The news was initially leaked by a Twitter user, and Intel’s Global Director of Brand Communications later responded, confirming the update in branding in preparation for the upcoming Meteor Lake processors. Meteor Lake is the codename for Intel’s 14th generation processors.
The brand name change is expected to take place in the second half of this year, with more specific information to be provided by Intel.
Switching to “Ultra” may be a good idea from a marketing perspective, as consumers associate the term with high-performance products, not only in the smartphone industry but also with Apple’s M-series processors, such as the M1 Ultra and M2 Ultra.
Intel’s move may be more about following Apple than learning from the smartphone industry’s naming conventions. However, replacing i3/i5/i7/i9 might not be the best idea, as non-English speakers may have a harder time distinguishing between them if they all have “Ultra” in their names.
From this perspective, the brand name change may seem somewhat misleading, but at least the numbers are still there, allowing users to differentiate between models.
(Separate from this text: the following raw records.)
Lemma step_steps_left p s p' s' :
  step E p s = Some (p', s') -> steps_left p' < steps_left p.
Proof.
  intros H. pose proof (step_summary p s p' s' H) as Hs.
  destruct p; simpl in *; try contradiction.
  - destruct Hs as [_ [[-> _] | [-> _]]]; simpl; lia.
  - destruct Hs as [-> _]; simpl; lia.
  - destruct Hs as [-> _]; simpl; lia.
  - destruct Hs as [-> _]; simpl; lia.
  - destruct Hs as [-> _]; simpl; lia.
  - destruct Hs as [-> _]; simpl; lia.
Qed.

Lemma sched_step_mutex sys second :
  mutex_respected sys -> mutex_respected (sched_step E sys second).
Proof.
  unfold mutex_respected, sched_step. intros [Hex Hlock].
  destruct second.
  - destruct (step E (pc2 sys) (shared sys)) as [[p s]|] eqn:Hstep;
      [|auto].
    pose proof (step_summary _ _ _ _ Hstep) as Hs. simpl.
    destruct (pc2 sys); simpl in *; try contradiction;
      repeat match goal with
             | H : _ /\ _ |- _ => destruct H
             | H : _ \/ _ |- _ => destruct H
             end; subst; simpl in *;
      destruct (in_critical (pc1 sys)); simpl in *;
      split; congruence.
  - destruct (step E (pc1 sys) (shared sys)) as [[p s]|] eqn:Hstep;
      [|auto].
    pose proof (step_summary _ _ _ _ Hstep) as Hs. simpl.
    destruct (pc1 sys); simpl in *; try contradiction;
      repeat match goal with
             | H : _ /\ _ |- _ => destruct H
             | H : _ \/ _ |- _ => destruct H
             end; subst; simpl in *;
      destruct (in_critical (pc2 sys)); simpl in *;
      split; congruence.
Qed.

Lemma run_mutex schedule :
  forall sys, mutex_respected sys -> mutex_respected (run E schedule sys).
Proof.
  unfold run. induction schedule as [|t schedule IH]; intros sys H; simpl.
  - exact H.
  - apply IH. now apply sched_step_mutex.
Qed.

Lemma run_app s1 s2 sys : run E (s1 ++ s2) sys = run E s2 (run E s1 sys).
Proof. unfold run. apply fold_left_app. Qed.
Nonetheless, using “Ultra” for low-end, mid-range, and high-end models doesn’t seem like a wise decision.
It remains to be seen whether Intel will introduce names like Intel Core Ultra X Pro Max in the future.
Additional information: Intel Core Ultra 5 1003H
This leaked processor, the 1003H, is a 14th generation Meteor Lake processor with 18 cores and 18 threads. Leaked Ashes of the Singularity (AoTS) test information indicates that Intel has indeed changed the naming, with an official announcement expected at the new product launch.